A Review of the Insider Threat, a Practitioner Perspective Within the U.K. Financial Services

The insider threat within organisational cybersecurity continues to be of great concern globally. The current insider threat detection strategies are acknowledged as ineffective, evidenced by the increased reported events in high-profile insider threats and cyber data loss cases borne from insider and privilege misuse. The impact of insider incidents on Financial Service (FS) organisations is vast, operationally disruptive, and costly from a regulatory, financial, and reputational perspective. Many United Kingdom (UK) FS organisations have invested in insider risk programmes, but there is no sign of the insider threat diminishing.

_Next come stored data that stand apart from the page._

(** [vTaskSuspendAll], with the scheduler live before. *)
Lemma kwp_suspend_live (Q : unit → kernel ktable → Prop) K :
  live K → (kinv (set_var uxSchedulerSuspended 1 K) → Q tt (set_var uxSchedulerSuspended 1 K)) →
  kwp vTaskSuspendAll Q K.
Proof.
  intros [I Hs _ _ _] HQ. apply kwp_suspend_all; [lia|]. rewrite Hs. apply HQ. by apply kinv_var.
Qed.

Lemma kwp_delay n c K :
  live K → is_ready K (var K pxCurrentTCB) c → 0 < n ≤ portMAX_DELAY →
  kwp (vTaskDelay n) (λ _ K', asleep n false K K' ∧ var K' pendsv = 1) K.
Proof.
  intros L Hr Hn. unfold vTaskDelay. rewrite (proj2 (Z.ltb_lt 0 n)) by lia.
  apply kwp_bind, kwp_bind, kwp_suspend_live; [done|]. intros I0.
  apply kwp_bind, kwp_rd, kwp_bind, kwp_assert; [done|].
  apply kwp_bind. eapply kwp_mono; [by eapply kwp_block|]. intros ? K1 Bl.
  eapply kwp_mono; [by apply (kwp_resume_asleep n false K)|]. intros b K2 [A Hb].
  by apply kwp_yield_unless.
Qed.

(** Nothing but flags has changed. *)
Record calm K K' : Prop := {
  ca_live : live K';
  ca_current : var K' pxCurrentTCB = var K pxCurrentTCB;
  ca_tick : var K' xTickCount = var K xTickCount;
  ca_tcbs : tcbs K' = tcbs K;
  ca_tasks t c : tcbs K !! t = Some c → undisturbed K K' t
}.

Lemma calm_pendsv v K K' : calm K K' → calm K (set_var pendsv v K').
Proof. intros [L C T B U]. split; try done. by apply live_pendsv. Qed.

(** The scheduler resumes and nothing was pending. *)
Lemma kwp_resume_calm K :
  live K →
  kwp xTaskResumeAll (λ b K', calm K K' ∧ (b = true → var K' pendsv = 1)) (set_var uxSchedulerSuspended 1 K).
Proof.
  intros [I Hs Hp Hno Ht]. set (K0 := set_var uxSchedulerSuspended 1 K).
  assert (kinv K0) as I0 by by apply kinv_var.
  apply kwp_ok. intros Htab. eapply kwp_mono.
  { apply kwp_and_ok, kwp_resume_all; [done|done|done|]. change (0 ≤ var K xPendedTicks). lia. }
  intros b K2 [HR Htab2]. split.
  - split.
    + by apply (resumed_live K0 b).
    + apply (rs_current _ _ _ HR).
    + rewrite (rs_tick _ _ _ HR). change (u32 (var K xTickCount + var K xPendedTicks) = var K xTickCount).
      rewrite Hp, Z.add_0_r. apply Z.mod_small, (co_tick _ _ (kv_core _ _ _ I)).
    + apply (rs_tcbs _ _ _ HR).
    + intros t c Hc. by apply (resumed_calm K0 b K2 t c).
  - intros ->. apply (rs_pendsv _ _ _ HR).
Qed.
End resume.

This paper will address the following research questions: 1) What factors influence employees to become malicious insider threats and apply this to employees working within the UK? 2) What preventative measures could be effectively operationalised within UK FS organisations to prevent malicious insider attacks? A literature review was conducted, reviewing 54 articles in peer-reviewed journals. Additional and relevant articles were incorporated to enrich the review, further substantiating the academic currency and context of the study. The review reveals five primary emerging insider threat themes, subsequently discussed and including behavioural indicators, information security behaviours, technical controls, insider threat strategies, and regulation. Throughout the literature review, one primary challenge highlighted the lack of articles published concerning the FS industry; however, the studies reviewed were relevant, appropriate, and applied across this review. Furthermore, the review also considers outcomes from a practitioner’s perspective, offering insights into the limitations of insider threat approaches and strategies and offering potential recommendations.